Tweet! Tweet! Ford pulls out all marketing stops for parodic Fiesta campaign -- AIDS, cancer, hunger, God

Ford's massive campaign to promote its European model Fiesta ahead of its introduction into the U.S. invades New York City on Friday, but the automaker's social-media blitz has already started.

You've gotta hand it to Ford. Here's how it's promoting its agitprop for Fiesta: "FORD FIESTA AGENTS TEAM WITH GOD'S LOVE WE DELIVER: AGENTS WILL DELIVER MEALS TO LOCAL NYC RESIDENTS THIS FRIDAY"

The unbailed-out automaker — Detroit's Big One — has a "director of social media" now, so what do you expect but "The Fiesta Movement," an ad campaign already plastered on YouTube, Facebook, Twitter, and Flickr.

OK, so Ford's social media ad campaign is not as entertaining as the tail-chasing tale of hypocritical adulterer Senator John Ensign on Titter.

In fact, this ad campaign — full of self-referential stuff that makes it sound like a parody of an ad campaign (is it?) — does point to a growing use of social media that's already obvious: a blitz of marketing in which you'll have a hard time distinguishing friend from foe online. Restating the obvious: Any day now, Facebook and its ilk will no longer be referred to as "social media." They'll just be called "media" as more and more advertisers invade what is for now mostly interpersonal space and turn "social" into "marketing."

Ford needs to do something. In case the company itself doesn't mention it, "Ford pins hopes on small car market," as Australia's Manufacturers' Monthly points out. That's actually "small-car market," with the hyphen, although the car market is definitely smaller. In Australia, for example, auto sales are down about 20 percent.

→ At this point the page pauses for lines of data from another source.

Record tx_request_ok {S} (q : TxRequest S) : Prop := {
  to_outcomes : so_outcomes (tq_store q) = Some (tq_config q);
  to_freeze : freeze_command (tq_config q) (tq_identity q) (tq_metadata q) = Ok (tq_pending q);
  to_policy : policy_ok (oc_retry (tq_config q));
  to_window : 0 ≤ oc_recovery_wait (tq_config q);
  to_stable : decides_stable (tq_decides q);
  to_step : step_ok (W := W) (tq_config q) (tq_pending q) (tq_decides q) (tq_step q)
}.

Definition run_tx_request {S} (error_text : Error → string) (row_message : RowTooLarge → string)
    (q : TxRequest S) : Prog X (Result (CommandOutcome unit)) :=
  execute_transaction error_text row_message (tq_store q) (tq_identity q) (tq_metadata q)
    (tq_step q) (tq_kept q).

(** C9. Commands over several streams are serializable. Any number of clients execute such
    commands at once, each with a step of its own that reads and appends through the transaction;
    whatever interleaves, whatever is retried, no client panics or loops, and an outcome that is
    returned is the command's one row under its digest. Fresh, its command had no row at the start;
    it is a rejection by the engine, without events, or the decision of the step, taken at one point
    of the sequence of commits: every stream the transaction read, written or not, was still at the
    head it was read at and every fence held, and the commit there is exactly what it appended. *)
Theorem concurrent_transactions_are_serializable {S} (error_text : Error → string)
    (row_message : RowTooLarge → string) (env : W → W → Prop) (requests : list (TxRequest S))
    (a : Abs) (w w' : W) ps' :
  tolerated env → store_inv (a, w) → Forall tx_request_ok requests →
  rtc (pool_step env) (w, map (run_tx_request error_text row_message) requests) (w', ps') →
  ∃ a', store_inv (a', w') ∧ abs_le a a' ∧ Forall healthy ps' ∧
    ∀ i q co, requests !! i = Some q → ps' !! i = Some (Ret (Ok co)) →
      tx_recorded a (tq_pending q) (tq_decides q) (Ok co) (a', w').
Proof.
  intros Henv Hi Hok Hrtc. rewrite Forall_lookup in Hok.
  destruct (store_clients_sound env
    (λ i r g, ∀ q, requests !! i = Some q → tx_recorded a (tq_pending q) (tq_decides q) r g)
    a w (map (run_tx_request error_text row_message) requests) ps' w')
    as (a' & Hi' & Hle & Hp & Hall); try done.
  - intros i r g g' Hg Hg' Hle' Hr q Hq. eapply tx_recorded_stable; [apply (Hok i q Hq)| | | |by apply Hr];
      done.
  - intros i p Hp. rewrite list_lookup_fmap in Hp.
    destruct (requests !! i) as [q|] eqn:Hq; [|done]. injection Hp as <-.
    destruct (Hok i q Hq) as [Hout Hf Hpol Hw Hsd Hst].
    eapply ensures_mono; [|by eapply execute_transaction_ensures].
    intros r g _ _ Hr q' [= <-]. exact Hr.
  - exists a'. do 3 (split; [done|]). intros i q co Hq Hc. by apply (Hall i _ Hc q Hq).
Qed.

(** Commits of transactions are serializable. Any number of well-formed transactions are
    committed at once without outcomes; each that succeeds returns the events it appended, and took
    effect at one point of the sequence of commits, at which every stream it read, written or not,
    was still at the head it was read at: the commit there is exactly what it appended. *)
Theorem concurrent_commits_are_serializable (env : W → W → Prop)
    (txs : list (Transaction X * Metadata)) (a : Abs) (w w' : W) ps' :
  tolerated env → store_inv (a, w) → Forall (λ t, tx_ok a t.1) txs →
  rtc (pool_step env) (w, map (λ t, tx_commit t.1 t.2) txs) (w', ps') →
  ∃ a', store_inv (a', w') ∧ abs_le a a' ∧ Forall healthy ps' ∧
    ∀ i t es, txs !! i = Some t → ps' !! i = Some (Ret (Ok es)) →
      ∃ stamped, tx_events t.1 stamped es ∧ committed_at a (a', w') t.1 stamped.
Proof.
  intros Henv Hi Hok Hrtc. rewrite Forall_lookup in Hok.
  destruct (store_clients_sound env
    (λ i r g, ∀ t es, txs !! i = Some t → r = Ok es →
       ∃ stamped, tx_events t.1 stamped es ∧ committed_at a g t.1 stamped)
    a w (map (λ t, tx_commit t.1 t.2) txs) ps' w') as (a' & Hi' & Hle & Hp & Hall); try done.
  - intros i r g g' _ _ Hle' Hr t es Ht Hes. destruct (Hr t es Ht Hes) as (stamped & ? & ?).
    exists stamped. split; [done|]. by eapply committed_at_le.
  - intros i p Hp. rewrite list_lookup_fmap in Hp. destruct (txs !! i) as [t|] eqn:Ht; [|done].
    injection Hp as <-. eapply ensures_mono; [|by apply (tx_commit_ensures a); [| |apply (Hok i)]].
    intros r g _ _ Hr t' es [= <-] Hes. by apply Hr.
  - exists a'. do 3 (split; [done|]). intros i t es Ht Hc. by apply (Hall i _ Hc t es Ht).
Qed.
End clients.
Arguments TxRequest {A} X S.
Arguments mkTxRequest {A X S}.

(** ** Runs on the in-memory repository *)

Section witnesses.
#[local] Existing Instance sample_json.
#[local] Existing Instance text_aggregate.

Definition no_text (_ : Error) : string := "".

(** A step that reads two streams and appends to one of them. *)
Definition append_step : PrepareStep (Op := Empty_set) unit := λ kept tx,
  await first := tx_read no_text tx "t" in
  match first with
  | (tx, Err error) => Ret (kept, tx, Err error)
  | (tx, Ok read) =>
      await second := tx_read (A := text_aggregate) no_text tx "u" in
      match second with
      | (tx, Err error) => Ret (kept, tx, Err error)
      | (tx, Ok other) =>
          match append tx read ["x"%string] with
          | None => Panic
          | Some (tx, _, Err error) => Ret (kept, tx, Err error)
          | Some (tx, _, Ok _) => Ret (kept, tx, Ok (Accept None))
          end
      end
  end.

As a preview of Ford's hard-sell campaign over here for the Fiesta, here's the promo material for what it calls "LOCAL FORD FIESTA AGENTS GIVE BACK":

This Friday local New York City Ford Fiesta Agents will give back to the community by delivering meals for God's Love We Deliver, an organization that provides nutritious, home-delivered meals to people with life-altering illnesses such as HIV/AIDS and cancer. These New York residents are just a few of the 100 trendsetters from across the country who are driving the Fiesta as part of Ford's six-month interactive and viral ad campaign.

Agents are finding ways to integrate their Fiestas with the community. These interactive experiences allow drivers to tap into their vast social network community and share their experiences using various social media platforms.

The whole process is part of Ford's viral ad campaign, the Fiesta Movement, aimed at tech-savvy car owners who will want to include a trendy, fuel-efficient Fiesta in their daily lifestyle.

Pretty strange that Ford would use the word "viral" in a campaign that vows to help AIDS victims. But that's what "viral" means these days, as AIDS recedes from the headlines and as even less reputable hucksters than car dealers try to bareback us online to buy their products.